On the use of "celestial navigation" over "nautical astronomy", it appears that the debate was well underway in at the beginning of the 20th century and well before Weems took up the cause. Interestingly, the first real use in major newspapers appears to occur in conjunction with Lindbergh's flight in 1927 (but a year before his involvement with Weems).
Roger Connor
Posted by Roger Connor on January 29,2013 | 03:35 PM
If you want to read a very good book on that era of explorers and navigators read "The Last Explorer- Hubert Wilkins" by Simon Nasht. This guy was unbelievably talented and was born and raised in the South Australian outback ended up travelling through every continent, and was a pioneer of aviation. He survived crashes and disasters, firing squads and sabotage, living long enough to be honoured by kings, presidents and dictators. He was a front-line photographer in World War I - and was twice decorated.
He took the first ever film of battle, and took the first moving images from an aircraft. He was the first man to fly across the Arctic Ocean, the first to fly in the Antarctic - and the first to fly from America to Europe across the then unknown Arctic (the New York Times called this 'the greatest flight in history').In a pause from his Antarctic expeditions of 1928-30, Wilkins purchased a surplus World War I submarine for one dollar, renamed it NAUTILUS, and attempted to cruise (unsuccessfully) beneath the ice to the North Pole. He settled in the United States and worked in World War II for the American government, but never surrendered his Australian citizenship of which he was intensely proud. In the later years of his life, he did work for the US military and intelligence. Wilkins died of a heart attack at the age of 70, in 1958. His body was cremated and the ashes taken on the nuclear submarine SKATE and scattered at the North Pole by the US Navy.
This book is a damn fine read and it touches on the adventurist lifestyle of a little known explorer who is said to have undertaken the greatest feat of navigation ever attempted.

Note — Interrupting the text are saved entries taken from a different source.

Lemma settlement_run env id b d x s r s' : depositIn id s = Some (b, d) -> sd_status d = SD_HELD -> deposit_ok d -> 0 < sd_amount d ->
  settlement_ok x -> runSettlement env id b d x s = (r, s') ->
  match r with Ok d' => deposit_settled env id b d x s d' s' | Throw e => unsettled id d e s s' end.
Proof.
  intros Hd Hst Hok Hpos Hx H. destruct x; cbn [runSettlement settlement_ok] in *;
    [by eapply releaseWith_outcome|by eapply settleWith_outcome].
Qed.
(** What the settlement of a held deposit does, success and failure alike.  A release or deduction that returns leaves the deposit row with everything accounted for: the deducted amount is what was asked for, at most the deposit, the refunded amount is exactly the rest, and the status is REFUNDED, PARTIALLY_REFUNDED or FORFEITED as these amounts say; the payment of the booking was asked to refund exactly those paise (nothing for collateral that is released, or when nothing remains), and no other payment changed.  One that throws left everything as it was or the deposit HELD for the next attempt with its amounts in place, unless the refund's id was taken by another deposit. *)
Theorem settlement_outcome env id b d x s r s' :
  depositIn id s = Some (b, d) -> sd_status d = SD_HELD -> deposit_ok d -> 0 < sd_amount d -> settlement_ok x ->
  runSettlement env id b d x s = (r, s') ->
  match r with Ok d' => deposit_settled env id b d x s d' s' | Throw e => unsettled id d e s s' end.
Proof. apply settlement_run. Qed.

Lemma settled_not_held env id b d x s d' s' : deposit_settled env id b d x s d' s' -> depositIn id s' = Some (with_deposit b d', d') /\ sd_status d' <> SD_HELD.
Proof.
  intros H. split; [apply depositIn_some; by rewrite (st_row _ _ _ _ _ _ _ _ H), lookup_insert_eq|].
  rewrite (st_status _ _ _ _ _ _ _ _ H). by destruct (Qeq_bool _ 0); [|destruct (Qeq_bool _ 0)].
Qed.
Lemma updateHeld_refused {A} id f (K : M TripStore A) b d s : depositIn id s = Some (b, d) -> sd_status d <> SD_HELD ->
  (count ← updateHeld id f; require (negb (Nat.eqb count 0)) ConflictException ;; K) s = (Throw ConflictException, s).
Proof.
  intros Hd Hne. rewrite bind_run. destruct (updateHeld id f s) as [r s1] eqn:E. eapply updateHeld_run in E; [|exact Hd].
  rewrite decide_False in E by done. by destruct E as [-> ->].
Qed.
(** C23. A held deposit is paid back once.  When two requests read the same HELD deposit, each to release it or to deduct from it, with any amounts and answers of the gateway, and one of them has returned, the other throws and changes nothing: neither money, nor ledger, nor the row. *)
Theorem second_settlement_refused env env' id b d x y s d' s' :
  depositIn id s = Some (b, d) -> sd_status d = SD_HELD -> deposit_ok d -> 0 < sd_amount d -> settlement_ok x ->
  runSettlement env id b d x s = (Ok d', s') ->
  exists e, runSettlement env' id b d y s' = (Throw e, s') /\ e ∈ [ConflictException; BadRequestException].
Proof.
  intros Hd Hst Hok Hpos Hx H. eapply settlement_run in H; [|done..].
  destruct (settled_not_held _ _ _ _ _ _ _ _ H) as [Hd' Hne].
  destruct y as [u reason|q u reason]; cbn [runSettlement].
  - unfold releaseWith. step. rewrite (bool_decide_true _ Hst). step. destruct (negb (d_le _ 0)); [|eexists; split; [done|set_solver]].
    step. eexists. split; [by eapply updateHeld_refused|set_solver].
  - unfold settleWith. rewrite (bool_decide_true _ Hst). cbn [negb]. cbv zeta. eexists. split; [by eapply updateHeld_refused|set_solver].
Qed.
End once.

(** ** The hourly release *)
Section hourly.
Context {col : NumericColumn} {dec : DecimalArith} {num : DecimalNumbers}.

(** A handler that leaves all rows but one booking's. *)
Definition only {A} (id : string) (m : M TripStore A) : Prop := forall i, i <> id -> keeps (fun s => tr_bookings s !! i) m.
Lemma only_bind {A B} id (m : M TripStore A) (k : A -> M TripStore B) : only id m -> (forall a, only id (k a)) -> only id (m ≫= k).
Proof. intros Hm Hk i Hi x. apply preserves_bind; [by apply Hm|intros a; by apply Hk]. Qed.
Lemma only_ret {A} id (a : A) : only id (mret (M:=M TripStore) a).
Proof. intros i Hi x. apply preserves_ret. Qed.
Lemma only_throw {A} id e : only id (throw (A:=A) e).
Proof. intros i Hi x. apply preserves_throw. Qed.
Lemma only_require id b e : only id (require b e).
Proof. intros i Hi x. apply preserves_require. Qed.
Lemma only_put id b d s s' : s' = putDeposit id b d s -> forall i, i <> id -> tr_bookings s' !! i = tr_bookings s !! i.
Proof. intros -> i Hi. cbn. by apply lookup_insert_ne. Qed.
Lemma only_held id f : only id (updateHeld id f).
Proof.
  intros i Hi x s r s' H <-. unfold updateHeld in H. step_in H. destruct (depositIn id s) as [[b d]|]; [|by injection H as <- <-].
  destruct (decide _); step_in H; [|by injection H as <- <-]. injection H as <- <-. cbn. by apply lookup_insert_ne.
Qed.
Lemma only_update id f : only id (updateBookingDeposit id f).
Proof.
  intros i Hi x s r s' H <-. unfold updateBookingDeposit in H. step_in H. destruct (depositIn id s) as [[b d]|]; [|by injection H as <- <-].
  step_in H. injection H as <- <-. cbn. by apply lookup_insert_ne.
Qed.
Lemma only_write id q rid : only id (writeRefund id q rid).
Proof.
  intros i Hi x. apply preserves_get. intros s r s' Hs. rewrite require_bind. destruct (negb _); [|by intros [= <- <-]].
  intros H. by apply (only_update id _ i Hi x _ _ _ H).
Qed.
Lemma only_refund env id b paise undo : only id (refundThrough env id b paise undo).
Proof.
  intros i Hi x. apply preserves_try_catch.
  - apply preserves_bind; [by apply preserves_zoom|intros; apply preserves_ret].
  - intros e. apply preserves_bind; [by apply only_update|intros; apply preserves_throw].
Qed.
Lemma only_journal env id input : only id (tryJournal env input).
Proof. intros i Hi x s r s' H <-. by apply tryJournal_run in H as (_ & -> & _). Qed.
Lemma only_audit id u a e : only id (tripAudit u a e).
Proof. intros i Hi x s r s' H <-. by apply tripAudit_run in H as (_ & -> & _). Qed.
Create HintDb only discriminated.
#[local] Hint Resolve only_bind only_ret only_throw only_require only_held only_write only_refund only_journal only_audit : only.
Lemma only_release env id b d u reason : only id (releaseWith env id b d u reason).
Proof.
  unfold releaseWith. cbv zeta. do 4 (apply only_bind; [auto with only|intros]).
  apply only_bind; [destruct (isCollateral d); auto with only|intros]. do 2 (apply only_bind; [auto with only|intros]).
  apply only_bind; [destruct (truthy u)|intros]; auto with only.
Qed.
Lemma only_releaseBooking env id u reason : only id (releaseBookingDeposit env id u reason).
Proof.
  intros i Hi x. apply preserves_get. intros s r s' Hs. destruct (depositIn id s) as [[b d]|]; [|by intros [= <- <-]].
  intros H. refine ((_ : preserves (fun s => tr_bookings s !! i = x) _) _ _ _ H Hs). apply preserves_bind; [by apply only_release|intros; apply preserves_ret].
Qed.
Lemma releaseEach_run env ids s : exists s', releaseEach env ids s = (Ok tt, s') /\ forall i, i ∉ ids -> tr_bookings s' !! i = tr_bookings s !! i.
Proof.
  revert s. induction ids as [|id ids IH]; intros s; [by exists s|]. cbn [releaseEach]. rewrite bind_run. unfold try_catch. rewrite bind_run.
  destruct (releaseBookingDeposit env id None _ s) as [r1 s1] eqn:E.
  assert (forall i, i <> id -> tr_bookings s1 !! i = tr_bookings s !! i) as Hs.
  { intros i Hi. exact (only_releaseBooking env id _ _ i Hi _ _ _ _ E eq_refl). }
  destruct (IH s1) as (s' & E' & H'). exists s'. split; [destruct r1; step; exact E'|].
  intros i [Hi Hn]%not_elem_of_cons. by rewrite H', Hs.
Qed.
(** The hourly release touches only what may be released.  Whatever the single releases return or throw, [autoReleaseEligibleDeposits] returns, and every booking whose row it changed was COMPLETED, last updated at least 24 hours before, had its deposit HELD and no damage claim that is submitted, under review, approved or partially approved; at most twenty bookings change. *)
Theorem auto_release_spares_claims env updatedAt s :
  exists s', autoReleaseEligibleDeposits env updatedAt s = (Ok tt, s') /\
  exists ids, (length ids <= 20)%nat /\ forall i, tr_bookings s' !! i <> tr_bookings s !! i ->
    i ∈ ids /\ exists b d, tr_bookings s !! i = Some b /\ b_status b = BS_COMPLETED /\ b_securityDeposit b = Some d /\
      sd_status d = SD_HELD /\ (updatedAt i <= tn_now env - 86400000)%Z /\
      forall k c, tr_claims s !! k = Some c -> dc_bookingId c = i -> dc_status c ∉ openClaimStatuses.
Proof.
  unfold autoReleaseEligibleDeposits. step. set (l := List.filter _ _). set (ids := fst <$> take 20 l).
  destruct (releaseEach_run env ids s) as (s' & E & Hs). exists s'. split; [exact E|]. exists ids. split.
  { unfold ids. rewrite length_fmap. rewrite length_take; lia. }
  intros i Hne. destruct (decide (i ∈ ids)) as [Hin|Hn]; [|destruct Hne; by apply Hs]. split; [done|].
  apply list_elem_of_fmap in Hin as ([i' b] & -> & Hin). apply elem_of_take in Hin as (n & Hl & _). apply list_elem_of_lookup_2 in Hl.
  apply list_elem_of_In, List.filter_In in Hl as [Hl He]. apply list_elem_of_In, elem_of_map_to_list in Hl. unfold eligible in He. cbn [fst snd] in *.
  apply andb_true_iff in He as [[[Hd Hc]%andb_true_iff Hu]%andb_true_iff Hopen].
  destruct (b_securityDeposit b) as [d|] eqn:Eb; [|done]. exists b, d. apply bool_decide_eq_true in Hd, Hc. split_and!; try done; [lia|].
  intros k c Hk Hbk Hin. apply negb_true_iff in Hopen. unfold hasOpenClaim in Hopen.
  apply not_true_iff_false in Hopen. apply Hopen, existsb_exists. exists (k, c). split; [by apply list_elem_of_In, elem_of_map_to_list|].
  cbn. by rewrite Hbk, String.eqb_refl, bool_decide_true.
Qed.
End hourly.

Posted by Damian on February 20,2013 | 11:18 AM
Excellent Article. My mouth was dry just from reading this story. I think today's GPS generation owe an enormous debt of gratitude to these Aviation & Navigation Pioneers.
James Tierney
Dublin
Ireland
Posted by James Tierney on February 21,2013 | 03:37 PM
What a great article. I used a Weems and Plath elementary plastic sextant along with a Book by Scheurtel(sic) on navagation to take a Landfall 38 from Port Everglades to Bimini marking Russel Beacon on the nose. What a great experience it was when something I studied came to fruition.